John Bercow: Unspeakable
Bercow’s time as Speaker of the House of Commons was doubtlessly among the more remarkable periods in the history of the British Parliament, both on account of his personality and of the momentous decisions taken during those years; and his unmistakeable style jumps out from every page of his memoir — as well as every minute of the audio edition, which he narrates himself.  The last chapter (his attempt at outlining the odds for Britain post-Brexit) was already obsolete before the Corona pandemic hit; this is even more true now.  However, the vast majority of the book makes for a fascinating read, not least of course because of his insight into the politics — and politicians — of his time (he is neither sparing with the carrot nor with the stick, and some of his reflections, e.g., on the qualities of a “good” politician / member of parliament, would constitute ample food for thought for politicians anywhere).

 

Statistics:

As I said above, the one thing that definitely had the biggest impact on my reading in the first six months of 2020 was my three-month long “comfort reading” retreat into the world of Golden Age mysteries.  So guess what:

Of the 129 books I read in the first six months of 2020, a whopping 63% were Golden Age and contemporary mysteries — add in the 10 historical mysteries that also form the single biggest chunk of my historical fiction reading, you even get to 91 books or 70.5%.

I am rather pleased, though, that — comfort and escape reading aside and largely thanks to a number of truly interesting memoirs and biographies — the number of nonfiction books is roughly equivalent to the sum of “high brow” fiction (classics and litfic).

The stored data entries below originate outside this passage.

Lemma add_handles_spec ids (x y : Ctx) r :
  ctx_wf x → NoDup ids →
  (∀ i h, i ∈ ids → token_object_handles (state x) !! h ≠ Some (mkLocator i)) →
  add_handles ids x = (r, y) →
  ctx_wf y ∧ slot_id (state y) = slot_id (state x) ∧
  (∀ h l, token_object_handles (state x) !! h = Some l → token_object_handles (state y) !! h = Some l) ∧
  (∀ h l, token_object_handles (state y) !! h = Some l →
     token_object_handles (state x) !! h = Some l ∨
     locator_id l ∈ ids ∧ ¬ handle_below (next_object (handles x)) h) ∧
  (r = Ok tt → ∀ i, i ∈ ids → ∃ h, token_object_handles (state y) !! h = Some (mkLocator i)).
Proof.
  revert x. induction ids as [|i ids IH]; intros x [Hx Hi] Hnd Hnew; cbn [add_handles].
  { intros E. unfold sm_ret in E. simplify_eq. split; [by split|]. split_and!; [done|done|by left|].
    intros _ i Hin. by apply elem_of_nil in Hin. }
  apply NoDup_cons_inv in Hnd as [Hi' Hnd]. rewrite sm_bind_unfold. unfold allocate_object.
  destruct (allocate_handle _) as [[k|e|] n'] eqn:Ea;
    [|apply allocate_handle_Err in Ea as ->; [|done]; intros E; simplify_eq;
      (split; [by split|]); (split; [done|]); (split; [done|]); (split; [by left|discriminate])..].
  rewrite sm_bind_unfold. unfold modify_state.
  set (x1 := mkContext (slot x) (set_locators (<[k := mkLocator i]> (token_object_handles (state x)))
    (state x)) (mkCounters n' (next_session (handles x)))). intros E. change (add_handles ids x1 = (r, y)) in E.
  pose proof (wf_parts_locator _ _ _ _ _ Hx k n' (mkLocator i) Ea) as Hwf1.
  pose proof Ea as (Ek & _ & _ & _ & Hfresh)%allocate_handle_Ok; [|apply Hx].
  assert (∀ h, token_object_handles (state x) !! h = None ∨ h ≠ k) as Hk.
  { intros h. destruct (token_object_handles (state x) !! h) eqn:El; [right|by left].
    apply Hfresh. apply Hx. right. by eexists. }
  assert (token_object_handles (state x1) = <[k := mkLocator i]> (token_object_handles (state x))) as E1 by done.
  destruct (IH x1) as (I1 & I2 & I3 & I4 & I5); [split; [exact Hwf1|]|done| |done|].
  { rewrite E1. intros h h' l. rewrite !lookup_insert_Some. intros [[? ?]|[? ?]] [[? ?]|[? ?]]; subst; auto.
    - exfalso. by eapply (Hnew i); [left|].
    - exfalso. by eapply (Hnew i); [left|].
    - by eapply Hi. }
  { intros j h Hj. rewrite E1. rewrite lookup_insert_Some. intros [[_ ?]|[_ Hj']].
    - simplify_eq. done.
    - by eapply (Hnew j); [right|]. }
  split_and!; [done|done|..].
  - intros h l El. apply I3. rewrite E1, lookup_insert_ne; [done|]. destruct (Hk h); congruence.
  - intros h l El. apply I4 in El as [El|[Hin Hb]].
    + rewrite E1, lookup_insert_Some in El. destruct El as [[<- <-]|[_ El]]; [right|by left].
      split; [by left|]. subst k. unfold handle_below. lia.
    + right. split; [by right|]. intros Hb'. apply Hb, Hfresh, Hb'.
  - intros Er j Hj. apply elem_of_cons in Hj as [->|Hj]; [|by apply I5].
    exists k. apply I3. by rewrite E1, lookup_insert_eq.
Qed.
End reconcile_spec.

Section reconcile_theorems.
Context {B P : Type} `{Slot B} `{StorageProvider P} `{Sha3, MiniCbor} `{BackedObjects}.
Abbreviation Ctx := (SlotContext B P).
Abbreviation M := (SM Ctx Error).
Abbreviation loc := (λ x : Ctx, token_object_handles (state x)).

(** The locators between rebinding and adding: rebound handles carry their new
    identifier, other handles keep theirs unless it was rebound or is gone. *)
Definition rebound (rebindings : list (Z * list Z)) (by_id : gmap (list Z) TokenObject)
    (before after : gmap Z TokenObjectLocator) : Prop :=
  (∀ h i, (h, i) ∈ rebindings → after !! h = Some (mkLocator i)) ∧
  (∀ h, h ∉ rebindings.*1 → after !! h =
     match before !! h with
     | Some l => if bool_decide (locator_id l ∈ rebindings.*2) then None
                 else if bool_decide (is_Some (by_id !! locator_id l)) then Some l else None
     | None => None
     end).

Lemma rebound_inj rebindings by_id before after :
  NoDup rebindings.*2 → locators_inj before → rebound rebindings by_id before after →
  locators_inj after.
Proof.
  intros Hnd Hinj [R1 R2] h h' l E E'.
  assert (∀ h l, after !! h = Some l →
    (h, locator_id l) ∈ rebindings ∨ before !! h = Some l ∧ locator_id l ∉ rebindings.*2) as Hcase.
  { intros k m Em. destruct (decide (k ∈ rebindings.*1)) as [Hk|Hk].
    - apply list_elem_of_fmap in Hk as ([k' i] & -> & Hin). pose proof Hin as Hin'. apply R1 in Hin'.
      cbn [fst] in *. rewrite Em in Hin'. simplify_eq. by left.
    - rewrite R2 in Em by done. destruct (before !! k) eqn:Eb; [|done].
      case_bool_decide; [done|]. case_bool_decide; simplify_eq. by right. }
  destruct (Hcase _ _ E) as [Hr|[Hb Hn]], (Hcase _ _ E') as [Hr'|[Hb' Hn']].
  - apply list_elem_of_lookup in Hr as [j Hj], Hr' as [j' Hj'].
    assert (j = j') as <-; [|congruence].
    eapply (NoDup_lookup rebindings.*2); [done| |]; rewrite list_lookup_fmap, ?Hj, ?Hj'; done.
  - exfalso. apply Hn'. apply list_elem_of_fmap. by exists (h, locator_id l).
  - exfalso. apply Hn. apply list_elem_of_fmap. by exists (h', locator_id l).
  - by eapply Hinj.
Qed.

(** Up to the addition of new handles. *)
Lemma reconcile_rebound rebindings by_id (x : Ctx) :
  ctx_wf x → NoDup rebindings.*1 → NoDup rebindings.*2 →
  (∀ h i, (h, i) ∈ rebindings → is_Some (loc x !! h) ∧ is_Some (by_id !! i)) →
  ∃ x1, ctx_wf x1 ∧ handles x1 = handles x ∧ slot_id (state x1) = slot_id (state x) ∧
    rebound rebindings by_id (loc x) (loc x1) ∧
    ∀ (k : M unit),
    (let! conflicts := gets (handles_where (λ h i,
       bool_decide (i ∈ rebindings.*2) && negb (bool_decide (h ∈ rebindings.*1)))) in
     let! _ := remove_handles conflicts in
     let! _ := apply_rebindings rebindings in
     let! removed := gets (handles_where (λ _ i, negb (bool_decide (is_Some (by_id !! i))))) in
     let! _ := remove_handles removed in
     k) x = k x1.
Proof.
  intros [Hx Hi] Hnd1 Hnd2 Hall.
  set (conflicts := handles_where (λ h i,
    bool_decide (i ∈ rebindings.*2) && negb (bool_decide (h ∈ rebindings.*1))) (state x)).
  destruct (remove_handles_spec conflicts x Hx) as (A1 & A2 & A3 & A4 & A5 & A6).
  set (xa := (remove_handles conflicts x).2) in *.
  destruct (apply_rebindings_spec rebindings xa A2 Hnd1) as (B1 & B2 & B3 & B4 & B5 & B6 & B7).
  { intros h i Hin. rewrite A6. rewrite bool_decide_false; [by apply (Hall h i)|].
    intros (l & _ & Ht)%elem_of_handles_where. bool_to_prop.
    match goal with Hn : h ∉ _ |- _ => apply Hn end. apply list_elem_of_fmap. by exists (h, i). }
  set (xb := (apply_rebindings rebindings xa).2) in *.
  set (removed := handles_where (λ _ i, negb (bool_decide (is_Some (by_id !! i)))) (state xb)).
  destruct (remove_handles_spec removed xb B2) as (C1 & C2 & C3 & C4 & C5 & C6).
  set (xc := (remove_handles removed xb).2) in *.
  assert (rebound rebindings by_id (loc x) (loc xc)) as Hreb.
  { split.
    - intros h i Hin. rewrite C6, (B6 h i) by done. rewrite bool_decide_false; [done|].
      intros (l & El & Ht)%elem_of_handles_where. rewrite (B6 h i) in El by done. simplify_eq.
      cbn [locator_id] in Ht. rewrite bool_decide_true in Ht by (by apply (Hall h i)). done.
    - intros h Hh. rewrite C6, B7, A6 by done. unfold removed, conflicts.
      destruct (loc x !! h) as [l|] eqn:El; cbv beta in El;
        [|by repeat case_bool_decide].
      assert (h ∈ conflicts ↔ locator_id l ∈ rebindings.*2) as Hc.
      { unfold conflicts. rewrite elem_of_handles_where. split.
        - intros (l' & El' & Ht). rewrite El in El'. simplify_eq. bool_to_prop. done.
        - intros Hin. exists l. split; [done|]. rewrite bool_decide_true by done.
          by rewrite bool_decide_false. }
      fold conflicts. rewrite (bool_decide_ext _ _ Hc).
      destruct (bool_decide (locator_id l ∈ rebindings.*2)) eqn:Eb; [by repeat case_match|].
      assert (loc xb !! h = Some l) as Exb.
      { cbv beta. rewrite B7, A6, (bool_decide_ext _ _ Hc), Eb by done. done. }
      assert (h ∈ removed ↔ ¬ is_Some (by_id !! locator_id l)) as Hr.
      { unfold removed. rewrite elem_of_handles_where. split.
        - intros (l' & El' & Ht). cbv beta in Exb. rewrite Exb in El'. simplify_eq. by bool_to_prop.
        - intros Hn. exists l. split; [exact Exb|]. by rewrite bool_decide_false. }
      fold removed. rewrite (bool_decide_ext _ _ Hr). by repeat case_bool_decide. }
  exists xc. split_and!; [split; [done|]|congruence..|done|].
  - by eapply rebound_inj.
  - intros k. rewrite sm_bind_unfold. unfold gets. fold conflicts.
    rewrite sm_bind_unfold, A1, sm_bind_unfold, B1, sm_bind_unfold. fold removed.
    by rewrite sm_bind_unfold, C1.
Qed.

#[local] Instance located_dec (m : gmap Z TokenObjectLocator) l : Decision (∃ h, m !! h = Some l).
Proof.
  destruct (decide (l ∈ (map_to_list m).*2)) as [Hin|Hin]; [left|right].
  - apply list_elem_of_fmap in Hin as ([h l'] & -> & Hin). exists h. by apply elem_of_map_to_list.
  - intros [h Hh]. apply Hin, list_elem_of_fmap. exists (h, l). split; [done|].
    by apply elem_of_map_to_list.
Defined.

Lemma elem_of_new_unique_ids by_id (s : SlotState P) i :
  i ∈ new_unique_ids by_id s ↔
  is_Some (by_id !! i) ∧ ∀ h, token_object_handles s !! h ≠ Some (mkLocator i).
Proof.
  unfold new_unique_ids. rewrite merge_sort_Permutation, list_elem_of_In, filter_In, <- list_elem_of_In.
  rewrite negb_true_iff, bool_decide_eq_false, !list_elem_of_fmap. split.
  - intros [([i' o] & -> & Hin) Hn]. apply elem_of_map_to_list in Hin. split; [by eexists|].
    intros h E. apply Hn. exists (h, mkLocator i'). split; [done|]. by apply elem_of_map_to_list.
  - intros [[o Ho] Hn]. split; [exists (i, o); split; [done|]; by apply elem_of_map_to_list|].
    intros ([h [i']] & E & Hin). apply elem_of_map_to_list in Hin. cbn in E. subst. by eapply Hn.
Qed.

Another thing that makes me happy is that my extended foray into Golden Age mysteries was not overwhelmingly limited to rereads; these accounted for only 28% of all books read (36 in absolute figures), a percentage which is not substantially higher than my average in the last two years.  At the same time, as a comparatively large number of Golden Age mysteries are not (yet?) available as audiobooks — not even all of those that have been republished in print in recent years –, and as I have spent considerably less time driving to and from meetings and conferences than in the past two years, the share of print books consumed is higher than it was in 2018 and 2019.

 

Given the high percentage of comfort reading, it’s no surprise that my star ratings are on the high side for the first half of 2020 — the vast majority of the books were decent, if not good or even great reads.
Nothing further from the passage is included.